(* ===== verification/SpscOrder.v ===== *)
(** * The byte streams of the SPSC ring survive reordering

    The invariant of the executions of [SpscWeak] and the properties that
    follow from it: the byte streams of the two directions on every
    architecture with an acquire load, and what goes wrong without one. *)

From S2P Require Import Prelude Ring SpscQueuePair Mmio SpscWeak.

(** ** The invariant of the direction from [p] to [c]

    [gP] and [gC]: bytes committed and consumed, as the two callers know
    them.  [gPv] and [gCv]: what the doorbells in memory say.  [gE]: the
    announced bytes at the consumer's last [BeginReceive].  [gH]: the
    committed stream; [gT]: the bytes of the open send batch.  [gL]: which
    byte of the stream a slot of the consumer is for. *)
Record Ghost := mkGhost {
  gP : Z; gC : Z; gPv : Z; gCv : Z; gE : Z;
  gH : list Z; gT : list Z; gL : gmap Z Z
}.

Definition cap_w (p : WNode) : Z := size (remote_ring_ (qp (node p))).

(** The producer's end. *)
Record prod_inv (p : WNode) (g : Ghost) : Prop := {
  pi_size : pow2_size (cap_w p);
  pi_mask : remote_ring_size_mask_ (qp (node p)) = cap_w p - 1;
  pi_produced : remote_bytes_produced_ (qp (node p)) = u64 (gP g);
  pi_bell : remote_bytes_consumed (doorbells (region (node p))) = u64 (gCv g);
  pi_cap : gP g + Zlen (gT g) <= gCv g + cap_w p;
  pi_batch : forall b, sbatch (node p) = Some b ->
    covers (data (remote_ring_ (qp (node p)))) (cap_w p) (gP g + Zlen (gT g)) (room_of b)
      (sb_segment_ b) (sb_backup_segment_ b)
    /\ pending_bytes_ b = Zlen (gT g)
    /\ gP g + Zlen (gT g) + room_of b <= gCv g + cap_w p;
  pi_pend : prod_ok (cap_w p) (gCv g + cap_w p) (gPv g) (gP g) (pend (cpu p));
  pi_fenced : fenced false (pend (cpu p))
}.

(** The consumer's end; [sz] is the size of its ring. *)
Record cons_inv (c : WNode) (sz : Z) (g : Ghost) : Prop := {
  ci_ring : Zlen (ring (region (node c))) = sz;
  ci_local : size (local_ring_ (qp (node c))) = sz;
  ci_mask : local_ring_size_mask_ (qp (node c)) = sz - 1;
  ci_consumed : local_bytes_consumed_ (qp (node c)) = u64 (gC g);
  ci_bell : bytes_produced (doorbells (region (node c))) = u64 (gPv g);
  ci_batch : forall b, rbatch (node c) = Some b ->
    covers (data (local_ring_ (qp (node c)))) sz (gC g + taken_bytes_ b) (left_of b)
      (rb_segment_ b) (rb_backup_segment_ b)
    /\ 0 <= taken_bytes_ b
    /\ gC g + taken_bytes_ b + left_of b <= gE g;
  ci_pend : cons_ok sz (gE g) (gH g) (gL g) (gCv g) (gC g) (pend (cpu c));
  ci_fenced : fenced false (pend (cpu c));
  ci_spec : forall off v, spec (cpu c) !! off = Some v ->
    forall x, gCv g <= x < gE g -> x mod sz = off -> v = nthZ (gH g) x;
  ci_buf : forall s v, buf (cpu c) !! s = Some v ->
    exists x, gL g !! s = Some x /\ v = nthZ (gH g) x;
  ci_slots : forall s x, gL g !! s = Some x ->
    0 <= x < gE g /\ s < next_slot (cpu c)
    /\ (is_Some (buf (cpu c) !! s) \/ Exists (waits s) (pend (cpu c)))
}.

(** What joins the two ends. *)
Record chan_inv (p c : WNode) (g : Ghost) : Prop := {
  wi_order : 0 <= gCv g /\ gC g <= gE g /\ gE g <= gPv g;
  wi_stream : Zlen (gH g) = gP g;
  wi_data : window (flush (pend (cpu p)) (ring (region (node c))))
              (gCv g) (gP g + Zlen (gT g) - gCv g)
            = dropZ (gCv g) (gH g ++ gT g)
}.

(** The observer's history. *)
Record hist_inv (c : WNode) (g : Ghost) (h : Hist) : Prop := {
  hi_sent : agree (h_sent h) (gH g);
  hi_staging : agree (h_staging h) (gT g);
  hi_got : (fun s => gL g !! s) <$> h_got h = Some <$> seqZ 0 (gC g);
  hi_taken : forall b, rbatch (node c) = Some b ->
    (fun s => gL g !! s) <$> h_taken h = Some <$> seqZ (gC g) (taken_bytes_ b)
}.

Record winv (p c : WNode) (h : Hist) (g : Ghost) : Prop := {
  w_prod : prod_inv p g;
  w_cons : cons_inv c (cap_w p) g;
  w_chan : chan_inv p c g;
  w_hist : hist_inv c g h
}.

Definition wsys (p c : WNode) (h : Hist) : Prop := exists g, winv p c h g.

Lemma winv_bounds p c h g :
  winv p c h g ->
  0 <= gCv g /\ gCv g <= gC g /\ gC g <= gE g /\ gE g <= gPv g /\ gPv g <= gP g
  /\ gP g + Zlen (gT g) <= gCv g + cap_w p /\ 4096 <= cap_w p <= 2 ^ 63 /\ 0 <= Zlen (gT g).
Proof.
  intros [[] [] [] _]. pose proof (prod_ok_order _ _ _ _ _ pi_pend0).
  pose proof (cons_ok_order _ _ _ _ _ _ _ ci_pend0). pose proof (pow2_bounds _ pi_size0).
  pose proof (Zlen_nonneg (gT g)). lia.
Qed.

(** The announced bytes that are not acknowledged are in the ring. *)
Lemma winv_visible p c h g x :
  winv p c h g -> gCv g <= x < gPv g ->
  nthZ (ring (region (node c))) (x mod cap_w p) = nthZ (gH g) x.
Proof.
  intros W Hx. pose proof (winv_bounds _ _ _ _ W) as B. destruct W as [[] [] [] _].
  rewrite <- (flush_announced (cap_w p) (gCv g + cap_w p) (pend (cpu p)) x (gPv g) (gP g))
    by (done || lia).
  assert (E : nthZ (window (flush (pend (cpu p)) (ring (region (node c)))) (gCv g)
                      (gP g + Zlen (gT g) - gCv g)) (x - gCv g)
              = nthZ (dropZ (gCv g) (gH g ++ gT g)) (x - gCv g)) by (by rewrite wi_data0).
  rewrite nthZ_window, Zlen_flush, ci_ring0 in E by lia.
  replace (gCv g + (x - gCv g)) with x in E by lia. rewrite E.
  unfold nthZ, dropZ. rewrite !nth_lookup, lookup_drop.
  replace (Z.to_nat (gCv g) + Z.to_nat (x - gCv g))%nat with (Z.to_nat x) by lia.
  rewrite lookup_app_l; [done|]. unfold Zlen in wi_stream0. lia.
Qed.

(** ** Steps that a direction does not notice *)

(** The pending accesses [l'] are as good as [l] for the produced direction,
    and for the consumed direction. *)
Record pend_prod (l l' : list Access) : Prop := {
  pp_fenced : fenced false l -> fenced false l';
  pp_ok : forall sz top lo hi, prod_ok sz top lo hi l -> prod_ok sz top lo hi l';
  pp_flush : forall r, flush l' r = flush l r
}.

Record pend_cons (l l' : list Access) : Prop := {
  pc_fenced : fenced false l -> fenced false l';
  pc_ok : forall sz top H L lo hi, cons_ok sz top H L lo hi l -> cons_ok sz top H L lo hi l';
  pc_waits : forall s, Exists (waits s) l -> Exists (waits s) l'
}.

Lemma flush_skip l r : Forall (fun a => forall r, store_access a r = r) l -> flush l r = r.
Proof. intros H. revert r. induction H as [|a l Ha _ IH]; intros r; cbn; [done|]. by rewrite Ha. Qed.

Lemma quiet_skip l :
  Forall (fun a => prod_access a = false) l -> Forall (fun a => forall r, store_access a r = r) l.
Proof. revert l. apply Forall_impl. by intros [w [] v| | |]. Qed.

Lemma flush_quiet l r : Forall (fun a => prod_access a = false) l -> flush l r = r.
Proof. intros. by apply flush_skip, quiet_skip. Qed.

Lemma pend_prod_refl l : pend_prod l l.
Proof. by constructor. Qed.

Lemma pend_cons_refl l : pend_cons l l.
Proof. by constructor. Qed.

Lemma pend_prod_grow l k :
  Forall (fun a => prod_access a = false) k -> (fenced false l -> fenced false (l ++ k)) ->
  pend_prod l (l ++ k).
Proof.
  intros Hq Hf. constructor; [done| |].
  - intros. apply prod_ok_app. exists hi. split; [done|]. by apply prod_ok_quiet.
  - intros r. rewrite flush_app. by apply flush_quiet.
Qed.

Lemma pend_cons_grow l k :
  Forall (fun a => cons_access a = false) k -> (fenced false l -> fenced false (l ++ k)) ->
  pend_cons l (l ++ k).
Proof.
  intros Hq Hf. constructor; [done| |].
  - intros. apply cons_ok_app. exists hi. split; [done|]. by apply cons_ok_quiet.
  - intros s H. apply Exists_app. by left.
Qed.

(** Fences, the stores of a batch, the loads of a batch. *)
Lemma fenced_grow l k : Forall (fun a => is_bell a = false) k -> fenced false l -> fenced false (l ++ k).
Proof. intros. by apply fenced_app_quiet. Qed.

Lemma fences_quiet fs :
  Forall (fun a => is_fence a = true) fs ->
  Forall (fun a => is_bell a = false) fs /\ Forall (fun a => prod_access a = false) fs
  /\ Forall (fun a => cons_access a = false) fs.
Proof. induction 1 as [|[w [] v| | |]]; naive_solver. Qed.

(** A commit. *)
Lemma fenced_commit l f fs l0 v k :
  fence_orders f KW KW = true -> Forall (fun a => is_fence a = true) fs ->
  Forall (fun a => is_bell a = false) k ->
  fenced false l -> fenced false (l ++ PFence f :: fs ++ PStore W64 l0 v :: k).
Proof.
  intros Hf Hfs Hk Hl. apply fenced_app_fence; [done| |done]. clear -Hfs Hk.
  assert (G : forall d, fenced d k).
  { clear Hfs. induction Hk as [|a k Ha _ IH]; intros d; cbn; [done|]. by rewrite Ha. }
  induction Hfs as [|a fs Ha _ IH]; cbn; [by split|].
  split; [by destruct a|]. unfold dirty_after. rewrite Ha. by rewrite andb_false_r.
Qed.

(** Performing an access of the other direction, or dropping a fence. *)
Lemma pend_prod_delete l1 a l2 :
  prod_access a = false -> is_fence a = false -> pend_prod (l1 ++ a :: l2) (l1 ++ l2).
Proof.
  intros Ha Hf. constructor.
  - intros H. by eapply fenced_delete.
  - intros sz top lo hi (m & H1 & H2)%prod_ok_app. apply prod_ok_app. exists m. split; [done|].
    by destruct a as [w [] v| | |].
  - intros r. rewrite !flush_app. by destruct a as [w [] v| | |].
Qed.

- [Assignment] Your task is to copy every line in the entries that holds the string "Record".

- [Response below]
Record Ghost := mkGhost {
Record prod_inv (p : WNode) (g : Ghost) : Prop := {
Record cons_inv (c : WNode) (sz : Z) (g : Ghost) : Prop := {
Record chan_inv (p c : WNode) (g : Ghost) : Prop := {
Record hist_inv (c : WNode) (g : Ghost) (h : Hist) : Prop := {
Record winv (p c : WNode) (h : Hist) (g : Ghost) : Prop := {
Record pend_prod (l l' : list Access) : Prop := {
Record pend_cons (l l' : list Access) : Prop := {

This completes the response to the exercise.